### [Work instructions]
A word-for-word transcription of all the data is required.

### [Records for the task]

Lemma build_params_absent d name params :
  dict_get name d = Some PNone ->
  forall path q path' q',
    build_params (Some d) None None None params (path, q) = Ok (path', q') ->
    In name (keys q') -> In name (keys q).
Proof.
  intros G. induction params as [|p rest IH]; intros path q path' q';
    cbn [build_params].
  - intros [= <- <-]. auto.
  - destruct (build_step (Some d) None None None (path, q) p) as [[p1 q1]|x] eqn:E;
      [|discriminate].
    intros R I. apply (IH _ _ _ _ R) in I.
    destruct (build_step_override d name PNone (path, q) p G path q p1 q1 eq_refl E)
      as (A & B & _).
    destruct (string_dec (p_name p) name) as [N | N].
    + destruct (string_dec (p_in p) "query") as [Q | Q].
      * cbn in A. now rewrite <- (A N Q).
      * apply B; [tauto | reflexivity | exact I].
    + apply B; [tauto | reflexivity | exact I].
Qed.

Lemma build_params_keeps d name v params :
  dict_get name d = Some v -> not_none v = true ->
  forall path q path' q',
    build_params (Some d) None None None params (path, q) = Ok (path', q') ->
    (dict_get name q = Some v \/ query_param_named params name) ->
    dict_get name q' = Some v.
Proof.
  intros G Nv. induction params as [|p rest IH]; intros path q path' q';
    cbn [build_params].
  - intros [= <- <-] [Gq | (p & [] & _)]. exact Gq.
  - destruct (build_step (Some d) None None None (path, q) p) as [[p1 q1]|x] eqn:E;
      [|discriminate].
    intros R Hyp. apply (IH _ _ _ _ R).
    destruct (build_step_override d name v (path, q) p G path q p1 q1 eq_refl E)
      as (A & _ & C).
    rewrite Nv in A.
    destruct (string_dec (p_name p) name) as [N | N];
      [destruct (string_dec (p_in p) "query") as [Q | Q]|].
    + left. now apply A.
    + destruct Hyp as [Gq | (p' & [<- | I] & N' & Q')].
      * left. apply C; [tauto | exact Gq].
      * congruence.
      * right. exists p'. auto.
    + destruct Hyp as [Gq | (p' & [<- | I] & N' & Q')].
      * left. apply C; [tauto | exact Gq].
      * congruence.
      * right. exists p'. auto.
Qed.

### [Exercise solution]
Lemma build_params_absent d name params :
  dict_get name d = Some PNone ->
  forall path q path' q',
    build_params (Some d) None None None params (path, q) = Ok (path', q') ->
    In name (keys q') -> In name (keys q).
Proof.
  intros G. induction params as [|p rest IH]; intros path q path' q';
    cbn [build_params].
  - intros [= <- <-]. auto.
  - destruct (build_step (Some d) None None None (path, q) p) as [[p1 q1]|x] eqn:E;
      [|discriminate].
    intros R I. apply (IH _ _ _ _ R) in I.
    destruct (build_step_override d name PNone (path, q) p G path q p1 q1 eq_refl E)
      as (A & B & _).
    destruct (string_dec (p_name p) name) as [N | N].
    + destruct (string_dec (p_in p) "query") as [Q | Q].
      * cbn in A. now rewrite <- (A N Q).
      * apply B; [tauto | reflexivity | exact I].
    + apply B; [tauto | reflexivity | exact I].
Qed.

Lemma build_params_keeps d name v params :
  dict_get name d = Some v -> not_none v = true ->
  forall path q path' q',
    build_params (Some d) None None None params (path, q) = Ok (path', q') ->
    (dict_get name q = Some v \/ query_param_named params name) ->
    dict_get name q' = Some v.
Proof.
  intros G Nv. induction params as [|p rest IH]; intros path q path' q';
    cbn [build_params].
  - intros [= <- <-] [Gq | (p & [] & _)]. exact Gq.
  - destruct (build_step (Some d) None None None (path, q) p) as [[p1 q1]|x] eqn:E;
      [|discriminate].
    intros R Hyp. apply (IH _ _ _ _ R).
    destruct (build_step_override d name v (path, q) p G path q p1 q1 eq_refl E)
      as (A & _ & C).
    rewrite Nv in A.
    destruct (string_dec (p_name p) name) as [N | N];
      [destruct (string_dec (p_in p) "query") as [Q | Q]|].
    + left. now apply A.
    + destruct Hyp as [Gq | (p' & [<- | I] & N' & Q')].
      * left. apply C; [tauto | exact Gq].
      * congruence.
      * right. exists p'. auto.
    + destruct Hyp as [Gq | (p' & [<- | I] & N' & Q')].
      * left. apply C; [tauto | exact Gq].
      * congruence.
      * right. exists p'. auto.
Qed.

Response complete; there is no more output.